Caduceus Closes $60M Medical Fund –

BOSTON – Armed with a Small Business Investment Company (SBIC) license and capital from several Pittsburgh-area institutions and endowments, Caduceus Health Ventures in late January wrapped its first fund-raising effort.

The $60 million Caduceus, named after the insignia symbolizing the medical profession, will invest in medical-related companies ranging from devices to bioinfomatics and drug discovery. Although the fund has no geographic restrictions, its close ties to Pittsburgh’s intellectual and clinical resources will provide a key source of deal flow and expertise.

The vehicle’s primary sponsor is Pittsburgh-based UPMC Health System, a medical center affiliated with the University of Pittsburgh that invested more than $16 million of a $20 million July 1998 first close. After Caduceus secured $40 million with its SBIC license in late December, UPMC a month later sold $1.5 million of its share in the fund to the University of Pittsburgh and Pittsburgh-based Carnegie Mellon University. PNC Equity Management, also in Pittsburgh, invested $500,000 of the final tally.

Other limited partners in the first close included Sanderling Ventures in Menlo Park, Calif., which invested $1 million, as well as Mellon Ventures in Pittsburgh and TVM Techo Venture Management in Munich, Germany, which invested $500,000 each.

UPMC had been evaluating venture capital investment opportunities when introduced to Caduceus’ founding partner, William Golden, in August 1998.
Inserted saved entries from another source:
(* ===== verification/ContractMembers.v ===== *)
(** The member table as every action of the contract changes it: only by the
    operations of the component, each followed to its end, so what holds of
    the component holds of the contract. *)
From S2P Require Import Prelude Name MultiIndex Host Globals Members ElectionState.
From S2P Require Import Inductions DistributionTables State DistributionOps MemberOps ElectionOps Actions.
From S2P Require Import Governance Admin Contract Frame.
From stdpp Require Import relations.
Open Scope list_scope.
Open Scope Z_scope.

Module ContractMembers.
Import Contract Actions Governance Admin MemberOps.

(** The member store, its invariant given, went through steps of its
    component. *)
Definition follows (s s' : state) : Prop :=
  Members.inv (members s) -> rtc Members.step (members s) (members s').

Lemma steps_inv m m' : rtc Members.step m m' -> Members.inv m -> Members.inv m'.
Proof. induction 1; [done|]. intros Hi. by apply IHrtc, (Members.step_inv x). Qed.
#[global] Instance follows_preorder : PreOrder follows.
Proof.
  split; [intros s _; apply rtc_refl|]. intros s1 s2 s3 H12 H23 H1.
  etransitivity; [by apply H12|]. apply H23. eapply steps_inv; [by apply H12|done].
Qed.

Lemma follows_other s s' : members s' = members s -> follows s s'.
Proof. intros H _. rewrite H. apply rtc_refl. Qed.
Lemma follows_step s s' : (Members.inv (members s) -> Members.step (members s) (members s')) -> follows s s'.
Proof. intros H Hi. by apply rtc_once, H. Qed.

Abbreviation tracks := (within follows).

Lemma tracks_event ev : tracks (push_event ev).
Proof. intros s a s' [= _ <-]. by apply follows_other. Qed.
Lemma tracks_events evs : tracks (push_events evs).
Proof. intros s a s' [= _ <-]. by apply follows_other. Qed.
Lemma tracks_send a : tracks (send a).
Proof. intros s x s' [= _ <-]. by apply follows_other. Qed.
Lemma tracks_send_all l : tracks (send_all l).
Proof. intros s x s' [= _ <-]. by apply follows_other. Qed.

Lemma tracks_on {S} (part : state -> S) `{!Setter part} f :
  (forall s x, members (s <| part := x |>) = members s) -> tracks (on part f).
Proof. intros H. apply within_on. intros s x _. by apply follows_other. Qed.
Lemma tracks_on_with {S A} (part : state -> S) `{!Setter part} (f : S -> result (S * A)) :
  (forall s x, members (s <| part := x |>) = members s) -> tracks (on_with part f).
Proof. intros H. apply within_on_with. intros s x a _. by apply follows_other. Qed.
Lemma tracks_members (f : Members.store -> result Members.store) :
  (forall s s', f s = Ok s' -> Members.step s s') -> tracks (on members f).
Proof. intros H. apply within_on. intros s x Hx. apply follows_step. intros _. by apply H. Qed.

Lemma member_op_step f m m' : Frame.member_op f -> f m = Ok m' -> Members.step m m'.
Proof.
  intros [] Hm; first [by eapply Members.step_create | by eapply Members.step_set_key
    | by eapply Members.step_set_nft | by eapply Members.step_set_active | by eapply Members.step_set_rank
    | by eapply Members.step_election_opt | injection Hm as <-; constructor].
Qed.

(** Removing sessions leaves the members alone. *)
Lemma remove_sessions_members a s u s' : remove_sessions a s = Ok (u, s') -> members s' = members s.
Proof.
  unfold remove_sessions. intros (evs & s1 & (x & _ & ->)%on_with_Ok & [= _ <-])%M_bind_Ok. done.
Qed.

(** Removing a member takes two changes of the store: one step. *)
Lemma erase_tracks m k s u s' :
  Members.member_tb (members s) !! k = Some m -> erase m s = Ok (u, s') -> follows s s'.
Proof.
  intros Hm H. apply follows_step. intros Hi.
  assert (Members.account m = k) as Ha by (by apply (Members.inv_keyed _ Hi)).
  unfold erase in H. apply M_bind_Ok in H as (u1 & s1 & (x & Hx & ->)%on_Ok & H).
  apply M_bind_Ok in H as (u2 & s2 & H2%remove_sessions_members & (y & Hy & ->)%on_Ok).
  rewrite H2, Ha in Hy. by eapply Members.step_erase.
Qed.
Lemma remove_tracks a : tracks (remove a).
Proof.
  intros s u s' H. unfold remove in H. apply M_bind_Ok in H as (m & s1 & [Hm%some_or_Ok ->]%reads_Ok & H).
  by eapply erase_tracks.
Qed.
Lemma remove_if_pending_tracks a : tracks (remove_if_pending a).
Proof.
  intros s u s' H. unfold remove_if_pending in H.
  apply M_bind_Ok in H as (m & s1 & [Hm%Table.get_Ok ->]%reads_Ok & H).
  unfold when in H. destruct (Z.eqb_spec (Members.status m) Members.pending_membership) as [Hp|Hp];
    [|injection H as _ <-; by apply follows_other].
  apply follows_step. intros Hi.
  apply M_bind_Ok in H as (u1 & s1 & H1%remove_sessions_members & H).
  apply M_bind_Ok in H as (u2 & s2 & (x & Hx & ->)%on_Ok & (y & Hy & ->)%on_Ok).
  rewrite H1 in Hx. by eapply Members.step_remove_pending.
Qed.

(** ** All of the contract *)

#[local] Instance follows_loose : Frame.Loose follows.
Proof. split; intros; first [apply tracks_on | apply tracks_on_with]; reflexivity. Qed.
#[local] Instance follows_base : Frame.Base follows.
Proof.
  split; intros; try (first [apply tracks_on | apply tracks_on_with]; reflexivity).
  - apply tracks_events.
  - apply tracks_event.
  - apply tracks_send_all.
  - apply tracks_send.
  - apply tracks_members. intros m m' Hm. by eapply member_op_step.
  - apply remove_if_pending_tracks.
  - apply Frame.setup_loose; first [apply _ | apply tracks_events | apply tracks_event].
  - apply Frame.monthly_loose; first [apply _ | apply tracks_events | apply tracks_event].
  - apply Frame.election_end_loose; first [apply _ | apply tracks_events | apply tracks_event].
  - apply Frame.dist_resign_loose; first [apply _ | apply tracks_events | apply tracks_event].
  - apply Frame.dist_rename_loose; first [apply _ | apply tracks_events | apply tracks_event].
Qed.
#[local] Instance follows_parts : Frame.Parts follows.
Proof.
  split; intros; try (first [apply tracks_on | apply tracks_on_with]; reflexivity).
  - apply _.
  - apply tracks_members. intros m m' Hm. destruct H;
      [by eapply member_op_step | by eapply Members.step_rename | injection Hm as <-; constructor].
  - apply remove_tracks.
Qed.

Lemma transact_steps c a s :
  Members.inv (members s) -> rtc Members.step (members s) (members (transact c a s)).
Proof.
  intros Hi. unfold transact. destruct (apply c a (begin s)) as [[[] s']|e] eqn:E; [|apply rtc_refl].
  exact (Frame.every_action_frame follows c a _ _ _ E Hi).
Qed.

Lemma steps_reachable m m' : rtc Members.step m m' -> Members.reachable m -> Members.reachable m'.
Proof. induction 1; [done|]. intros Hr. apply IHrtc. by eapply Members.reach_step. Qed.
Lemma members_reach self s : reachable self s -> Members.reachable (members s).
Proof.
  induction 1 as [|s c a H IH Hc]; [apply Members.reach_init|].
  eapply steps_reachable; [by apply transact_steps, Members.reachable_members_inv | done].
Qed.

(** The rows of a status. *)
Definition number_of (status : Z) (s : state) : Z :=
  Members.count status (Members.member_tb (members s)).

(** C20: in every state the contract reaches, whatever actions run and however
    they interleave, the member statistics are the true counts: each row of
    the member table is pending or active and stored under its account, and
    the two counters equal the numbers of pending and active rows, without
    ever wrapping around their 16 bits. *)
Theorem stats_count_members (self : Z) (s : state) :
  reachable self s ->
  (forall k m, Members.member_tb (members s) !! k = Some m ->
     Members.account m = k /\
     (Members.status m = Members.pending_membership \/ Members.status m = Members.active_member)) /\
  Members.pending_members (Members.stats (members s)) = number_of Members.pending_membership s /\
  Members.active_members (Members.stats (members s)) = number_of Members.active_member s /\
  number_of Members.pending_membership s + number_of Members.active_member s =
    map_sum (fun _ => 1) (Members.member_tb (members s)).
Proof. intros H%members_reach. by apply Members.reachable_stats_count. Qed.

(** Genesis with two initial members, both pending. *)
Definition demo_self : Z := Name.n "eden.gm".
Definition demo_ctx : ctx :=
  mk_ctx (Host.mk demo_self (fun _ => true) (fun _ _ => true) (fun _ => true) 1700000000000000)
    Host.demo_env (Nft.Nft.mk_tables ∅ (fun _ => 0) (fun _ => None) (fun _ => None) ∅ ∅).
Definition demo_genesis : action :=
  a_genesis "Eden" 0 (Asset.Asset.mk 10 0) [Name.n "alice"; Name.n "bob"] "video" []
    (Asset.Asset.mk 10 0) 604800 6 "15:30".
Definition demo_state : state := Eval vm_compute in transact demo_ctx demo_genesis empty_state.

Lemma stats_count_members_witness :
  Members.pending_members (Members.stats (members demo_state)) = 2 /\
  2 = number_of Members.pending_membership demo_state.
Proof.
  split; [vm_compute; reflexivity|].
  apply (stats_count_members demo_self demo_state).
  assert (demo_state = transact demo_ctx demo_genesis empty_state) as -> by (vm_compute; reflexivity).
  apply reach_step; [apply reach_start | reflexivity].
Defined.

End ContractMembers.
Tapping Pittsburgh’s Potential

“Our perception is we have many interesting and novel technologies,” said Scott Lammie, executive vice president of UPMC’s diversified services division. UPMC hopes that the fund’s strong ties to investors and institutions in Pittsburgh will attract new talent to the region and believes the relationship with Sanderling and TVM will provide opportunities for some of the area’s innovations and research to gain wider recognition.

Caduceus’ managers clearly have recognized Pittsburgh’s potential and have opened an office there in addition to its offices in Boston and New York. “The university and clinical resource base in Pittsburgh is outstanding and underutilized by the venture community,” Mr. Golden said.

Carnegie Mellon President Jarod Cohon last spring mentioned the idea of creating a venture fund in the Pittsburgh area (VCJ, June 1998, page 6). In December, the university released its third annual Entrepreneurial Vitality Scorecard, which showed that Pittsburgh lagged behind national averages for entrepreneurial performance and called for an effort to retain and attract high-potential entrepreneurs.

Until its investment in Caduceus, however, Carnegie Mellon still had not backed a venture fund that focused on the region. “We were delighted when this emerged,” Dr. Cohon said. “[Pittsburgh needs] more early-stage money.”

But Caduceus is merely a first step, Dr. Cohon emphasized. The region needs to find additional ways to back software and information technology entrepreneurs. While he confirmed that there were ongoing discussions to attract venture capital to the region, Dr. Cohon declined to name the institutions involved.

Keeping Doors Open

UPMC’s Mr. Lammie emphasized that none of Caduceus’ limited partners was exclusively tied to the fund, adding that he believed Carnegie Mellon and Pittsburgh were both actively seeking other relationships intended to spur Pittsburgh’s entrepreneurial community.

“We all have a common vision of [fostering Pittsburgh’s] local economic development,” he said.

Caduceus is managed by Mr. Golden and George Sing, who joined the firm as a general partner in March 1998. The firm at press time shared office space with TVM in Boston but was searching for its own office near Massachusetts Institute of Technology, Mr. Golden said. Caduceus may add a junior partner sometime this year.

The vehicle, which plans to back about 15 companies with between $100,000 and $4 million each, features standard compensation terms with a 1% investment from the general partners.